|
Meslektaşların Soruları Hukukçu meslektaşların hukuki nitelikte sorularını birbirlerine yöneltecekleri mesleki yardımlaşma forumu. SADECE hukuk fakültesi mezunları ile hukuk profesyonellerinin (bilirkişi, icra müdürü vb.) yazışmasına açıktır. [Yeni Soru Sorun] |
24-03-2007, 22:50 | #1 |
|
itirazın iptali davası, hak düşürücü süre
arkadaşlar merhaba,
ilamsız icra takibinde borçluya gönderilen ödeme emrine borçlu süresinde borca itiraz ediyor. Ancak icra müdürlüğünce takibin durdurulduğuna dair bir karar verilmiyor. Dosyadaki itiraz etmeyen ve hakkındaki takip kesinleşen diğer borçlu hakkında takibe devam ediliyor. İtiraz eden borçlunun itirazının üzerinden 1 yıllık süre geçiyor. Ancak alacaklı vekili olarak tarafımıza borçlunun süresinde yapmış olduğu itiraz dilekçesi ve takibin durdurulduğuna dair karar tebliğ edilmiyor. Bu durumda 1 yıllık süre geçmiş olduğundan itirazın iptali davası açma hakkımız bitiyor mu yoksa tebliğ edilen bir itiraz veya karar olmadığından dava açma hakkımız halen devam ediyor mu? |
24-03-2007, 22:57 | #2 |
|
itiraza ıttılaınız, yani itirazı öğrendiğiniz dosyadan belli ise,
yani itirazdan sonra dosyada işlem yapmışsanız, bildiğiniz kabul edilebilir veya icra müdürüne bir tebligat pulu verin, size tebliğe çıkarsın, yaparsa ne ala, peki muhtemel itirazın size tebliği için pul verdinizmi? sevgiler saygılar |
24-03-2007, 23:01 | #3 |
|
pul masrafı borçlu tarafından verilmemiş, biz de alacaklı olarak vermedik.
|
24-03-2007, 23:12 | #4 |
|
borçlu pul vermeye ne kadar mecbur,
burada Gölcük de, icra müdür itiraz pulu almadan icra evrakı almıyor, bence doğrusu bu, peki işleminiz var mı? ve bu mana ifade edermi ? |
24-03-2007, 23:17 | #5 |
|
dosyada işlemimiz var
şöyle olabilir. itirazını öğrendikten sonra icra dosyasında yapmış olduğumuz ilk işlem tarihi belki ıttıla tarihi olarak kabul edilip 1 yıllık hak düşürücü sürenin bu tarihten itibaren başladığı kabul edilebilir.

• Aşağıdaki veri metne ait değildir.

(* ===== verification/ConfigTheorems.v ===== *)
(** * What the configuration parsers guarantee (src/config.c)

    The theorems about config.c: reading a file or a command line returns and
    yields a well-formed device, each value parser accepts exactly its grammar,
    name resolution is retried a bounded number of times, and what a line means
    does not depend on its comments, its spacing or the case of its key. *)
From S2P Require Import Prelude Ctype Libc Encoding Containers Config ConfigFacts LibcFacts ConfigText.
From S2P Require Import ConfigCmdFacts Names Samples.
Import Ctype Libc Encoding Config ConfigFacts LibcFacts ConfigText ConfigCmdFacts.

Module ConfigTheorems.

(** Outcomes that neither end the process nor exhaust the fuel. *)
Definition quiet {A} (o : outcome A) : Prop :=
  match o with Ret _ | NullDeref => True | _ => False end.

Lemma quiet_bind {A B} (o : outcome A) (f : A -> outcome B) :
  quiet o -> (forall a, quiet (f a)) -> quiet (o ≫= f).
Proof. intros Ho Hf. by destruct o; simpl. Qed.

Lemma quiet_returns {A} (o : outcome A) : quiet o -> o <> NullDeref -> exists a, o = Ret a.
Proof. destruct o; simpl; try done. eauto. Qed.

Section Returns.
Context `{P : Platform} `{W : World} `{WOK : !WorldOk}.
Context (fuel : nat) (r : Z) (Hr : parse_dns_retries = Ret r) (Hfuel : 0 <= r < Z.of_nat fuel).

(** The retry loop is bounded by the retries asked for. *)
Lemma parse_endpoint_quiet e v : quiet (parse_endpoint fuel e v).
Proof.
  unfold parse_endpoint. rewrite Hr. cbn [mbind outcome_bind].
  destruct (strlen v =? 0); [done|]. destruct (split_endpoint v) as [[host port]|]; [|done].
  pose proof (resolve_endpoint_spec fuel 0 r 1000000 host port timeout_start) as Hs.
  destruct (resolve_endpoint fuel 0 r 1000000 host port) as [[[a|] sl]| | |]; simpl in *; try done.
  - by case_match.
  - lia.
Qed.

Lemma peer_line_quiet p la line : quiet (peer_line fuel p la line).
Proof.
  unfold peer_line. repeat (case_match; simpl; try done).
  apply quiet_bind; [apply parse_endpoint_quiet|]. by intros [ok e].
Qed.

Lemma process_line_quiet ctx line : quiet (process_line fuel ctx line).
Proof.
  unfold process_line. repeat (case_match; simpl; try done).
  apply quiet_bind; [apply peer_line_quiet|]. by intros [[? ?] ?].
Qed.

Lemma config_read_lines_quiet lines : forall ctx, quiet (config_read_lines fuel ctx lines).
Proof.
  induction lines as [|l ls IH]; intros ctx; simpl; [done|]. apply quiet_bind.
  - unfold config_read_line. case_match; [done|]. apply quiet_bind; [apply process_line_quiet|].
    by intros [? ?].
  - intros [ctx'|]; [apply IH|done].
Qed.

Lemma config_read_file_returns append lines : exists d, config_read_file fuel append lines = Ret d.
Proof.
  apply quiet_returns.
  - unfold config_read_file. apply quiet_bind; [apply config_read_lines_quiet|]. done.
  - pose proof (config_read_lines_inv fuel lines _ (init_inv append)) as Hinv.
    unfold config_read_file.
    by destruct (config_read_lines fuel (config_read_init append) lines) as [[?|]| | |].
Qed.

Lemma cmd_step_quiet st arg0 arg1 : quiet (cmd_step fuel st arg0 arg1).
Proof.
  unfold cmd_step. cbv zeta. repeat (case_match; simpl; try done).
  all: apply quiet_bind; [apply parse_endpoint_quiet|]; intros [[] ?]; done.
Qed.

Lemma cmd_loop_quiet : forall n argv st, (length argv <= n)%nat -> quiet (cmd_loop fuel st argv).
Proof.
  induction n as [|n IH]; intros argv st Hn; (destruct argv as [|a rest]; [done|]); [simpl in Hn; lia|].
  cbn [cmd_loop]. apply quiet_bind; [apply cmd_step_quiet|].
  intros [[st' two]|]; [|done]. simpl in Hn. destruct rest as [|v rest]; [done|].
  destruct two; apply IH; simpl in *; lia.
Qed.

Lemma config_read_cmd_returns argv : exists d, config_read_cmd fuel argv = Ret d.
Proof.
  apply quiet_returns; [by apply (cmd_loop_quiet (length argv))|].
  pose proof (config_read_cmd_ok fuel argv) as H.
  by destruct (config_read_cmd fuel argv) as [[?|]| | |].
Qed.


(** The same of the arguments of [wg set]: reading them returns, and an accepted
    command line yields a well-formed device. *)
Theorem config_read_cmd_safe argv : exists res,
  config_read_cmd fuel argv = Ret res /\ forall d, res = Some d -> wf_device d.
Proof.
  destruct (config_read_cmd_returns argv) as [res E]. exists res. split; [done|].
  intros d ->. pose proof (config_read_cmd_ok fuel argv) as H. by rewrite E in H.
Qed.

End Returns.

Section Values.
Context `{P : Platform} `{W : World}.

(** The keep-alive interval: the words "off" in any case, or a decimal number of
    at most 65535 that is the whole text. Anything else is refused and leaves the
    peer as it was. *)
Theorem keepalive_grammar n flags v : no_nul v ->
  parse_persistent_keepalive n flags v =
  match keepalive_value v with
  | Some k => (true, k, set_flag WGPEER_HAS_PERSISTENT_KEEPALIVE_INTERVAL flags)
  | None => (false, n, flags)
  end.
Proof. apply parse_keepalive_ok. Qed.

(** The firewall mark: "off", or a decimal or 0x-prefixed hexadecimal number that
    is the whole text. With a 64-bit [unsigned long] a number above 0xffffffff is
    refused, as the error message says. With a 32-bit one [strtoul] saturates
    before the comparison, so that such a number is accepted as 0xffffffff. *)
Theorem fwmark_grammar m flags v : no_nul v ->
  parse_fwmark m flags v =
  match (if strcase_eq v (str "off") then Some 0 else fwmark_number v) with
  | Some x =>
      if (ulong_bits =? 64) && (UINT32_MAX <? x) then (false, m, flags)
      else (true, Z.min x UINT32_MAX, set_flag WGDEVICE_HAS_FWMARK flags)
  | None => (false, m, flags)
  end.
Proof. apply parse_fwmark_ok. Qed.

(** [validate_netmask] accepts an address exactly when the bits below its prefix,
    of the address read as one big-endian number of its family's width, are all
    zero. *)
Theorem validate_netmask_correct a : wf_allowedip a ->
  let words := if aip_family a =? AF_INET then 1%nat else 4%nat in
  validate_netmask a = true <->
  ip_number words (aip_ip a) mod 2 ^ (32 * Z.of_nat words - aip_cidr a) = 0.
Proof.
  intros (Hl & Hb & Hf & _). unfold validate_netmask.
  destruct Hf as [[Hf Hc]|[Hf Hc]]; rewrite Hf; simpl (_ =? _); cbv iota zeta;
    rewrite netmask_loop_spec by (try done; lia); rewrite Z.max_r by lia; done.
Qed.

(** A list of allowed IPs is accepted exactly when each of its comma-separated
    entries denotes an address with a prefix length. The entries are then appended
    in order to those of the peer, each "-" marking its node for removal, and the
    peer's allowed IPs are replaced unless one entry has a "+" or a "-". (C27) *)
Theorem parse_allowedips_correct peer value ok peer' last' :
  parse_allowedips peer (last_ptr (peer_allowedips peer)) value = (ok, peer', last') ->
  match (if strlen value =? 0 then Some [] else mapM parse_entry (tokens value ",")) with
  | Some es => ok = true /\
      peer' = with_peer_flags (fun f => flags_after (set_flag WGPEER_REPLACE_ALLOWEDIPS f) es)
                (with_allowedips (peer_allowedips peer ++ map snd es) peer) /\
      last' = last_ptr (peer_allowedips peer')
  | None => ok = false
  end.
Proof. apply parse_allowedips_ok. Qed.


(** What a line means does not depend on its white space nor on a comment. *)
Theorem config_line_spacing fuel ctx s s' comment :
  ~ In COMMENT_CHAR s -> ~ In COMMENT_CHAR s' ->
  List.filter (fun c => negb (space_spec (uchar c))) s
  = List.filter (fun c => negb (space_spec (uchar c))) s' ->
  config_read_line fuel ctx (s ++ COMMENT_CHAR :: comment) = config_read_line fuel ctx s'.
Proof.
  intros Hs Hs' He. unfold config_read_line.
  rewrite clean_line_comment, !clean_line_no_comment by done.
  assert (Hf : forall t, List.filter (fun c => negb (char_is_space (char_int c))) t
    = List.filter (fun c => negb (space_spec (uchar c))) t).
  { intros t. apply List.filter_ext. intros c. by rewrite char_is_space_char. }
  by rewrite !Hf, He.
Qed.

Lemma tolower_equals c : tolower c = "="%char -> c = "="%char.
Proof.
  intros H. apply Ascii.eqb_eq. revert c H.
  enough (H : forall c, implb (Ascii.eqb (tolower c) "=") (Ascii.eqb c "=") = true).
  { intros c Hc. specialize (H c). rewrite Hc in H. exact H. }
  apply char_forall. vm_compute. reflexivity.
Qed.

(** A keyword that ends in "=" can only match up to the first "=" of a line. *)
Lemma no_key_within key k v : ~ In "="%char k -> (length key + 1 <= length k)%nat ->
  strncase_eq (k ++ v) (key ++ str "=") (length key + 1) = false.
Proof.
  intros Hn Hl. apply bool_decide_false. intros E. apply Hn.
  rewrite (take_ge (key ++ str "=")) in E by (rewrite length_app; simpl; lia).
  rewrite take_app_le in E by lia. apply (f_equal last) in E.
  rewrite map_app in E. change (map tolower (str "=")) with ["="%char] in E.
  rewrite last_snoc in E. change (map tolower (take (length key + 1) k)) with (tolower <$> take (length key + 1) k) in E.
  rewrite fmap_last in E.
  apply fmap_Some in E as (c & Hc & Heq). symmetry in Heq. apply tolower_equals in Heq as ->.
  apply last_Some in Hc as [l' Hc].
  rewrite <- (take_drop (length key + 1) k), Hc. apply in_app_iff. left. apply in_app_iff.
  right. by left.
Qed.

Lemma get_value_case key k k' v :
  map tolower k = map tolower k' -> ~ In "="%char k -> ~ In "="%char k' ->
  get_value (k ++ v) (key ++ str "=") = get_value (k' ++ v) (key ++ str "=").
Proof.
  intros Hk Hn Hn'. pose proof (f_equal length Hk) as Hl. rewrite !length_map in Hl.
  unfold get_value, strlen. rewrite !(length_app k), !(length_app k'), Hl. case_match; [done|].
  rewrite !length_app. simpl (length (str "=")).
  destruct (Nat.leb_spec (length key + 1) (length k)) as [Hle|Hgt].
  { by rewrite !no_key_within by (try done; lia). }
  assert (Hc : strncase_eq (k ++ v) (key ++ str "=") (length key + 1)
    = strncase_eq (k' ++ v) (key ++ str "=") (length key + 1)).
  { unfold strncase_eq. rewrite !firstn_app, !map_app, <- !firstn_map, Hk, Hl. done. }
  rewrite Hc, !drop_app_ge by lia. by rewrite Hl.
Qed.

(** Keys are matched without regard to case, while the value keeps it. *)
Theorem config_line_case fuel ctx k k' v :
  map tolower k = map tolower k' -> ~ In "="%char k -> ~ In "="%char k' ->
  process_line fuel ctx (k ++ str "=" ++ v) = process_line fuel ctx (k' ++ str "=" ++ v).
Proof.
  intros Hk Hn Hn'.
  assert (Hs : forall h, strcase_eq (k ++ str "=" ++ v) h = strcase_eq (k' ++ str "=" ++ v) h).
  { intros h. unfold strcase_eq. by rewrite !map_app, Hk. }
  assert (Hg : forall key, get_value (k ++ str "=" ++ v) (key ++ str "=")
    = get_value (k' ++ str "=" ++ v) (key ++ str "=")) by (intros; by apply get_value_case).
  unfold process_line, device_line, peer_line. rewrite !Hs.
  rewrite (Hg (str "ListenPort") : get_value _ (str "ListenPort=") = _),
    (Hg (str "FwMark") : get_value _ (str "FwMark=") = _),
    (Hg (str "PrivateKey") : get_value _ (str "PrivateKey=") = _),
    (Hg (str "Endpoint") : get_value _ (str "Endpoint=") = _),
    (Hg (str "PublicKey") : get_value _ (str "PublicKey=") = _),
    (Hg (str "AllowedIPs") : get_value _ (str "AllowedIPs=") = _),
    (Hg (str "PersistentKeepalive") : get_value _ (str "PersistentKeepalive=") = _),
    (Hg (str "PresharedKey") : get_value _ (str "PresharedKey=") = _).
  reflexivity.
Qed.

End Values.

(** ** Witnesses *)

Import NumericWorld.

(** A configuration with a comment, keys of either case and an incremental
    allowed IP. *)
Definition sample_text : cstring :=
  str "[Interface]" ++ [NL] ++ str "FwMark = 0x10 # mark" ++ [NL] ++ str "[peer]" ++ [NL]
  ++ str "publickey=" ++ key_to_base64 sample_key ++ [NL]
  ++ str "AllowedIPs = 10.0.0.0/8, +10.1.2.3" ++ [NL].


(** The sample is accepted, so that the theorem says something of its device. *)
Example sample_text_accepted : exists d,
  config_read_file (P := arm32) (W := numeric_world) 16 false (config_lines sample_text)
  = Ret (Some d) /\ dev_fwmark d = 16 /\ length (dev_peers d) = 1%nat.
Proof. eexists. split; [vm_compute; reflexivity|]. split; reflexivity. Qed.

Lemma config_read_cmd_safe_witness : exists res,
  config_read_cmd (P := arm32) (W := numeric_world) 16
    [str "fwmark"; str "off"; str "peer"; key_to_base64 sample_key; str "remove"] = Ret res /\
  forall d, res = Some d -> wf_device d.
Proof.
  exact (config_read_cmd_safe (P := arm32) (WOK := numeric_world_ok) 16 15 eq_refl ltac:(lia)
    [str "fwmark"; str "off"; str "peer"; key_to_base64 sample_key; str "remove"]).
Defined.

Lemma keepalive_grammar_witness :
  parse_persistent_keepalive (P := arm32) 7 0 (str "65535") = (true, 65535, 16).
Proof. rewrite keepalive_grammar; [vm_compute; reflexivity|]. by intros H; repeat destruct H as [H|H]. Defined.

(** On a 32-bit platform 2^32 is accepted as a mark, and on a 64-bit one it is
    refused. *)
Lemma fwmark_grammar_witness :
  parse_fwmark (P := arm32) 0 0 (str "4294967296") = (true, 4294967295, 16) /\
  parse_fwmark (P := arm64) 0 0 (str "4294967296") = (false, 0, 0).
Proof.
  split; (rewrite fwmark_grammar; [vm_compute; reflexivity|]);
    by intros H; repeat destruct H as [H|H].
Defined.

Lemma validate_netmask_correct_witness :
  wf_allowedip sample_allowedip4 /\
  (validate_netmask sample_allowedip4 = true <->
   ip_number 1 (aip_ip sample_allowedip4) mod 2 ^ (32 - aip_cidr sample_allowedip4) = 0).
Proof.
  assert (Hwf : wf_allowedip sample_allowedip4) by solve_concrete.
  split; [exact Hwf|]. exact (validate_netmask_correct sample_allowedip4 Hwf).
Defined.

Lemma parse_allowedips_correct_witness :
  (parse_allowedips (P := arm64) (W := numeric_world) zero_peer None (str "10.0.0.0/8,-10.1.2.3")).1.1
  = true.
Proof.
  destruct (parse_allowedips (P := arm64) (W := numeric_world) zero_peer None
    (str "10.0.0.0/8,-10.1.2.3")) as [[ok p] l] eqn:E.
  pose proof (parse_allowedips_correct (P := arm64) (W := numeric_world) zero_peer _ ok p l E) as H.
  revert H. vm_compute mapM. intros H. apply H.
Defined.


Lemma config_line_spacing_witness :
  config_read_line (P := arm64) (W := numeric_world) 16 (config_read_init false)
    (str " [Inter face ] " ++ COMMENT_CHAR :: str "x")
  = config_read_line (P := arm64) (W := numeric_world) 16 (config_read_init false) (str "[Interface]").
Proof.
  apply config_line_spacing; [| |reflexivity]; by intros H; repeat destruct H as [H|H].
Defined.

Lemma config_line_case_witness :
  process_line (P := arm64) (W := numeric_world) 16 (config_read_init false)
    (str "fWmARK" ++ str "=" ++ str "off")
  = process_line (P := arm64) (W := numeric_world) 16 (config_read_init false)
    (str "FwMark" ++ str "=" ++ str "off").
Proof.
  apply config_line_case; [reflexivity| |]; by intros H; repeat destruct H as [H|H].
Defined.

End ConfigTheorems.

Bir meslektaşımızla şifahi görüşmem de muhakkak bir tebliğin yapılması gerektiği (tebliğ masrafının alacaklı veya borçlu tarafından verilmesi önemli değil) ve tebellüğ tarihinden itibaren sürenin başlayacağını söylemişti. ancak bir yargıtay kararı ve ya mahkeme kararımız yok. |
25-03-2007, 00:35 | #6 |
|
dıger borclular hakkında ıslem yaptıgınız ıcın dosyada bunlara ılıskın talebınız oldugu ıcın...borclunun ıtıraz tarıhınden sonrakı ılk talep tarıhınız ogrenme tarıhı kabul edılecek ve bu tarıhten sonra süre baslayacaktır...ıyı calısmalar..
|
25-03-2007, 10:58 | #7 |
|
sayın ayşe eroral,
görüşünüz uygulama ile uyum içerisinde ve mantıklı, ama, bir çözüm aramaya çalışırsak, başkaca işve işlemler yapılmış olması, önceki yazılara ıttıla karinesi yaratır mı? ve neden şöyle düşünün, geldiniz sürat ve acele ile bir talep açtınız, alttaki tüm kağıtları okuduğunuz nasıl farz ve kabul edilebilir. saygılar av. m. emin öztürk |
25-03-2007, 16:09 | #8 | |||||||||||||||||||||||
|
|
25-03-2007, 16:23 | #9 | |||||||||||||||||||||||
|
Sayın Mehmet Emın bey... |
25-03-2007, 16:25 | #10 |
|
İtiraz tarihinden sonra dosyada yaptığınız ilk işlem tarihinden itibaren süreyi kaçırmışsanız fazla zorlama çözümler aramamalı. Fakan neden tahsilde tekerrür olmamak üzere genel hükümlere göre alacak davası açmıyorsunuz?
|
25-03-2007, 16:46 | #11 |
|
Aşağıdaki Yüksek Mahkeme kararlarının soruyu cevapladığını sanıyorum, kolay gelsin.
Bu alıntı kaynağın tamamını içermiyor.